Why Are Moths and Other Insects Attracted to Light?


The technical term for this phenomenon is phototaxis, meaning the movement toward or away from light, artificial or otherwise.  As for the various theories, they are manifold: 1) moths’ varying sensitivities to UV and white light—apparently, more so than yellow or red light; 2) they become disoriented in their celestial navigation (aka transverse orientation) and can’t keep a constant angular orientation to the moon in order to fly in a straight line; 3) Henry Hsiao’s untested “Mach Band” theory related to optical illusions; 4) possible dielectric disturbances between the male moth’s two antennae at 55 Hz (where “the [bees-wax, altar] candle flame [serves] as a sexual mimic of the coded [far] infrared wavelengths from a [female] moth sex scent pheromone”); and 5) the lack of evolutionary response due to the short time since the introduction of artificial light pollution sources.


In summary, artificial light of various wavelengths seems to cause behavioral disorientation (aka flight-to-light) and “disrupts interspecific interactions,” according to Longcore and Rich (2002).  However, the evidence for any of these theories (excepting perhaps number four above) is weak and needs further investigation (Frank, 1988).

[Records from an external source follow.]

(* ===== verification/Codec.v ===== *)
(** * Bytes: base64 and UTF-8

    What the code uses of Node's [Buffer] and of [TextEncoder]: a byte string is a
    list of characters below U+0100 (the [latin1] reading of the code). *)

From Stdlib Require Import ZArith Lia Bool Ascii String List.
From stdpp Require Import base decidable list.
From S2P Require Import Prelude.
Local Open Scope Z_scope.

Module Codec.

(** The character of a code below 256. *)
Definition chr (n : Z) : ascii := ascii_of_N (Z.to_N n).

Lemma code_chr n : 0 <= n < 256 -> code (chr n) = n.
Proof. intros Hn. unfold code, chr. rewrite N_ascii_embedding by lia. lia. Qed.

Lemma chr_code c : chr (code c) = c.
Proof. unfold code, chr. rewrite N2Z.id. apply ascii_N_embedding. Qed.

Lemma code_bound c : 0 <= code c < 256.
Proof. unfold code. pose proof (N_ascii_bounded c). lia. Qed.

(** ** Base64 *)

Definition alphabet : list ascii := chars "ABCDEFGHIJKLMNOPQRSTUVWXYZabcdefghijklmnopqrstuvwxyz0123456789+/".

Definition enc6 (v : Z) : ascii := nth (Z.to_nat v) alphabet "A"%char.

(** The decoder takes the URL alphabet as well. *)
Definition dec6 (c : ascii) : option Z :=
  if is_upper c then Some (code c - 65)
  else if is_lower c then Some (code c - 71)
  else if is_digit c then Some (code c + 4)
  else if (c =? "+")%char || (c =? "-")%char then Some 62
  else if (c =? "/")%char || (c =? "_")%char then Some 63
  else None.

(** [buffer.toString('base64')] *)
Fixpoint encode64 (l : list ascii) : list ascii :=
  match l with
  | [] => []
  | [a] => [enc6 (code a / 4); enc6 (code a mod 4 * 16); "="%char; "="%char]
  | [a; b] => [enc6 (code a / 4); enc6 (code a mod 4 * 16 + code b / 16); enc6 (code b mod 16 * 4); "="%char]
  | a :: b :: c :: r =>
      enc6 (code a / 4) :: enc6 (code a mod 4 * 16 + code b / 16) ::
      enc6 (code b mod 16 * 4 + code c / 64) :: enc6 (code c mod 64) :: encode64 r
  end.

Fixpoint sextets (l : list ascii) : list Z :=
  match l with
  | [] => []
  | c :: r => match dec6 c with Some v => v :: sextets r | None => sextets r end
  end.

Fixpoint join6 (l : list Z) : list ascii :=
  match l with
  | a :: b :: c :: d :: r => chr (a * 4 + b / 16) :: chr (b mod 16 * 16 + c / 4) :: chr (c mod 4 * 64 + d) :: join6 r
  | [a; b; c] => [chr (a * 4 + b / 16); chr (b mod 16 * 16 + c / 4)]
  | [a; b] => [chr (a * 4 + b / 16)]
  | _ => []
  end.

(** [Buffer.from(text, 'base64')]: characters outside the alphabet are skipped. *)
Definition decode64 (l : list ascii) : list ascii := join6 (sextets l).

Definition is_base64 (c : ascii) : bool := is_alnum c || (c =? "+")%char || (c =? "/")%char || (c =? "=")%char.

Lemma enc6_spec v : 0 <= v < 64 -> dec6 (enc6 v) = Some v /\ is_base64 (enc6 v) = true.
Proof.
  intros Hv. assert (H : forallb (fun n => bool_decide (dec6 (enc6 (Z.of_nat n)) = Some (Z.of_nat n)) &&
    is_base64 (enc6 (Z.of_nat n))) (seq 0 64) = true) by (vm_compute; reflexivity).
  rewrite forallb_forall in H. specialize (H (Z.to_nat v)). rewrite Z2Nat.id in H by lia.
  assert (Hin : In (Z.to_nat v) (seq 0 64)) by (apply in_seq; lia). specialize (H Hin). bools. done.
Qed.

Lemma list_ind3 {A} (P : list A -> Prop) :
  P [] -> (forall a, P [a]) -> (forall a b, P [a; b]) -> (forall a b c r, P r -> P (a :: b :: c :: r)) -> forall l, P l.
Proof.
  intros H0 H1 H2 H3. assert (H : forall l, P l /\ (forall a, P (a :: l)) /\ forall a b, P (a :: b :: l)); [|intros l; apply H].
  induction l as [|x l (IH0 & IH1 & IH2)]; split_and!; auto.
Qed.

(** Sums of two parts of a byte. *)
Ltac byte_arith := Z.div_mod_to_equations; lia.

Lemma code_split c : exists v, c = chr v /\ 0 <= v < 256.
Proof. exists (code c). split; [by rewrite chr_code | apply code_bound]. Qed.

(** Decoding gives back the encoded bytes. *)
Lemma decode_encode64 l : decode64 (encode64 l) = l /\ forallb is_base64 (encode64 l) = true.
Proof.
  unfold decode64. induction l as [|a|a b|a b c r IH] using list_ind3; [done|..];
    repeat match goal with x : ascii |- _ => let v := fresh "v" in let H := fresh "Hv" in
      destruct (code_split x) as (v & -> & H) end; cbn [encode64 sextets];
    rewrite ?code_chr by done.
  all: repeat match goal with |- context [enc6 ?v] =>
    let H1 := fresh in let H2 := fresh in
    destruct (enc6_spec v ltac:(byte_arith)) as [H1 H2]; generalize dependent (enc6 v); intros end.
  all: repeat match goal with H : dec6 _ = Some _ |- _ => rewrite H; clear H end; cbn [join6 forallb];
    repeat match goal with H : is_base64 _ = true |- _ => rewrite H; clear H end;
    change (dec6 "=") with (@None Z); cbn [join6 forallb].
  all: split; [|first [done | apply IH]]; repeat f_equal; try byte_arith; apply IH.
Qed.

Lemma encode_length l : exists k, length (encode64 l) = (4 * k)%nat /\ (l <> [] -> (0 < k)%nat).
Proof.
  induction l as [|a|a b|a b c r (k & E & _)] using list_ind3.
  - exists 0%nat. split; [done | intros H; by destruct H].
  - exists 1%nat. split; [done | lia].
  - exists 1%nat. split; [done | lia].
  - exists (S k). cbn [encode64 length]. split; [lia | lia].
Qed.

Lemma base64_not_ws c : is_base64 c = true -> is_ws c = false.
Proof. destruct c as [[] [] [] [] [] [] [] []]; vm_compute; done. Qed.

Lemma drop_while_none {A} (p : A -> bool) l : match l with [] => True | c :: _ => p c = false end -> drop_while p l = l.
Proof. destruct l as [|c r]; [done|]. cbn [drop_while]. by intros ->. Qed.

(** There is nothing to trim of a base64 text. *)
Lemma trim_base64 l : forallb is_base64 l = true -> trim_chars l = l.
Proof.
  intros Hl. rewrite forallb_forall in Hl.
  assert (H : forall m : list ascii, (forall c, In c m -> In c l) -> drop_while is_ws m = m).
  { intros m Hm. apply drop_while_none. destruct m as [|c r]; [done|]. apply base64_not_ws, Hl, Hm. by left. }
  unfold trim_chars. rewrite (H l) by done. rewrite (H (rev l)) by (intros c; apply in_rev). apply rev_involutive.
Qed.

(** ** Text *)

(** White space of code points: [\s] and what [trim] removes. *)
Definition isSpace (c : Z) : bool :=
  (9 <=? c) && (c <=? 13) || (c =? 32) || (c =? 160) || (c =? 5760) || (8192 <=? c) && (c <=? 8202) ||
  (c =? 8232) || (c =? 8233) || (c =? 8239) || (c =? 8287) || (c =? 12288) || (c =? 65279).

Definition trim_text (l : list Z) : list Z := rev (drop_while isSpace (rev (drop_while isSpace l))).

(** [s.length]: UTF-16 code units. *)
Definition units (p : Z) : Z := if p <? 65536 then 1 else 2.
Definition length16 (t : list Z) : Z := zsum (map units t).

Lemma length16_app a b : length16 (a ++ b) = length16 a + length16 b.
Proof. unfold length16. by rewrite map_app, zsum_app. Qed.

Lemma length16_cons c r : length16 (c :: r) = units c + length16 r.
Proof. unfold length16. cbn [map]. by rewrite zsum_cons. Qed.

Lemma length16_nonneg t : 0 <= length16 t.
Proof. induction t as [|c r IH]; [done|]. rewrite length16_cons. unfold units. case_match; lia. Qed.

(** ** UTF-8 *)

(** The bytes of a code point. *)
Definition utf8 (p : Z) : list ascii :=
  if p <? 128 then [chr p]
  else if p <? 2048 then [chr (192 + p / 64); chr (128 + p mod 64)]
  else if p <? 65536 then [chr (224 + p / 4096); chr (128 + p / 64 mod 64); chr (128 + p mod 64)]
  else [chr (240 + p / 262144); chr (128 + p / 4096 mod 64); chr (128 + p / 64 mod 64); chr (128 + p mod 64)].

Definition utf8_bytes (text : list Z) : list ascii := concat (map utf8 text).

(** The decoder of the encoding standard: bytes that begin no sequence, and
    sequences that break off, give U+FFFD.  [needed] bytes are still to come for
    [cp]; the next one lies between [lo] and [hi].  [start] is delayed, so that it is
    computed only where it is used. *)
Fixpoint utf8_decode (l : list ascii) (needed : nat) (cp lo hi : Z) : list Z :=
  match l with
  | [] => match needed with O => [] | _ => [65533] end
  | c :: r =>
      let b := code c in
      let start (_ : unit) :=
        if b <? 128 then b :: utf8_decode r 0 0 128 191
        else if (194 <=? b) && (b <=? 223) then utf8_decode r 1 (b - 192) 128 191
        else if (224 <=? b) && (b <=? 239) then
          utf8_decode r 2 (b - 224) (if b =? 224 then 160 else 128) (if b =? 237 then 159 else 191)
        else if (240 <=? b) && (b <=? 244) then
          utf8_decode r 3 (b - 240) (if b =? 240 then 144 else 128) (if b =? 244 then 143 else 191)
        else 65533 :: utf8_decode r 0 0 128 191 in
      match needed with
      | O => start tt
      | S n =>
          if (lo <=? b) && (b <=? hi) then
            let cp := cp * 64 + (b - 128) in
            match n with
            | O => cp :: utf8_decode r 0 0 128 191
            | _ => utf8_decode r n cp 128 191
            end
          else 65533 :: start tt
      end
  end.

Definition of_utf8 (l : list ascii) : list Z := utf8_decode l 0 0 128 191.

(** Code points that are not surrogates. *)
Definition scalar (p : Z) : bool := (0 <=? p) && (p <? 55296) || (57344 <=? p) && (p <? 1114112).

(** A continuation byte is one of six bits. *)
Lemma utf8_step n b r cp lo hi :
  0 <= b < 64 -> lo <= 128 + b <= hi ->
  utf8_decode (chr (128 + b) :: r) (S n) cp lo hi =
  match n with O => (cp * 64 + b) :: utf8_decode r 0 0 128 191 | _ => utf8_decode r n (cp * 64 + b) 128 191 end.
Proof.
  intros Hb Hr. cbn [utf8_decode]. rewrite code_chr by lia.
  rewrite (proj2 (Z.leb_le lo _)), (proj2 (Z.leb_le _ hi)) by lia. cbn [andb]. replace (128 + b - 128) with b by lia. done.
Qed.

(** A leading byte tells how many follow. *)
Lemma utf8_lead b r cp lo hi :
  (0 <= b < 128 -> utf8_decode (chr b :: r) 0 cp lo hi = b :: utf8_decode r 0 0 128 191) /\
  (194 <= b <= 223 -> utf8_decode (chr b :: r) 0 cp lo hi = utf8_decode r 1 (b - 192) 128 191) /\
  (224 <= b <= 239 -> utf8_decode (chr b :: r) 0 cp lo hi =
    utf8_decode r 2 (b - 224) (if b =? 224 then 160 else 128) (if b =? 237 then 159 else 191)) /\
  (240 <= b <= 244 -> utf8_decode (chr b :: r) 0 cp lo hi =
    utf8_decode r 3 (b - 240) (if b =? 240 then 144 else 128) (if b =? 244 then 143 else 191)).
Proof.
  split_and!; intros Hb; cbn [utf8_decode]; rewrite code_chr by lia.
  - by rewrite (proj2 (Z.ltb_lt b 128)) by lia.
  - rewrite (proj2 (Z.ltb_ge b 128)), (proj2 (Z.leb_le 194 b)), (proj2 (Z.leb_le b 223)) by lia. done.
  - rewrite (proj2 (Z.ltb_ge b 128)), (proj2 (Z.leb_le 194 b)), (proj2 (Z.leb_gt b 223)),
      (proj2 (Z.leb_le 224 b)), (proj2 (Z.leb_le b 239)) by lia. done.
  - rewrite (proj2 (Z.ltb_ge b 128)), (proj2 (Z.leb_le 194 b)), (proj2 (Z.leb_gt b 223)),
      (proj2 (Z.leb_le 224 b)), (proj2 (Z.leb_gt b 239)), (proj2 (Z.leb_le 240 b)), (proj2 (Z.leb_le b 244)) by lia. done.
Qed.

Lemma of_utf8_cons p r : scalar p = true -> of_utf8 (utf8 p ++ r) = p :: of_utf8 r.
Proof.
  intros Hp. unfold scalar in Hp. assert (H : 0 <= p < 55296 \/ 57344 <= p < 1114112).
  { apply orb_true_iff in Hp as [Hp|Hp]; bools; lia. }
  clear Hp. unfold of_utf8, utf8.
  pose proof (Z.div_mod p 64 ltac:(done)) as E0. pose proof (Z.mod_pos_bound p 64 ltac:(done)) as B0.
  replace (p / 4096) with (p / 64 / 64) by (by rewrite Z.div_div).
  replace (p / 262144) with (p / 64 / 64 / 64) by (by rewrite !Z.div_div).
  set (q := p / 64) in *. set (x := p mod 64) in *. clearbody q x.
  pose proof (Z.div_mod q 64 ltac:(done)) as E1. pose proof (Z.mod_pos_bound q 64 ltac:(done)) as B1.
  set (q1 := q / 64) in *. set (y := q mod 64) in *. clearbody q1 y.
  pose proof (Z.div_mod q1 64 ltac:(done)) as E2. pose proof (Z.mod_pos_bound q1 64 ltac:(done)) as B2.
  set (q2 := q1 / 64) in *. set (z := q1 mod 64) in *. clearbody q2 z.
  destruct (Z.ltb_spec p 128); [|destruct (Z.ltb_spec p 2048); [|destruct (Z.ltb_spec p 65536)]]; cbn [app].
  - by rewrite (proj1 (utf8_lead p r 0 128 191)) by lia.
  - rewrite (proj1 (proj2 (utf8_lead _ _ 0 128 191))), utf8_step by lia. f_equal. lia.
  - rewrite (proj1 (proj2 (proj2 (utf8_lead _ _ 0 128 191)))) by lia. rewrite utf8_step.
    + rewrite utf8_step by lia. f_equal. lia.
    + lia.
    + destruct (Z.eqb_spec (224 + q1) 224), (Z.eqb_spec (224 + q1) 237); lia.
  - rewrite (proj2 (proj2 (proj2 (utf8_lead _ _ 0 128 191)))) by lia. rewrite utf8_step.
    + rewrite !utf8_step by lia. f_equal. lia.
    + lia.
    + destruct (Z.eqb_spec (240 + q2) 240), (Z.eqb_spec (240 + q2) 244); lia.
Qed.

Lemma of_utf8_bytes text : forallb scalar text = true -> of_utf8 (utf8_bytes text) = text.
Proof.
  unfold utf8_bytes. induction text as [|p r IH]; [done|]. cbn [forallb map concat]. intros H. bools.
  rewrite of_utf8_cons by done. f_equal. by apply IH.
Qed.

End Codec.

Philip S. Callahan, “Moth and Candle: the Candle Flame as a Sexual Mimic of the Coded Infrared Wavelengths from a Moth Sex Scent (Pheromone),” Applied Optics 16 (December 1977): 3089-3097.


Kenneth D. Frank, “Impact of Outdoor Lighting on Moths: An Assessment,”

Journal of the Lepidopterists’ Society 42 (no. 2, 1988): 63-93.


Travis Longcore and Catherine Rich, “Ecological Light Pollution,” Frontiers in Ecology and the Environment 2 (no. 4, 2002): 191-198.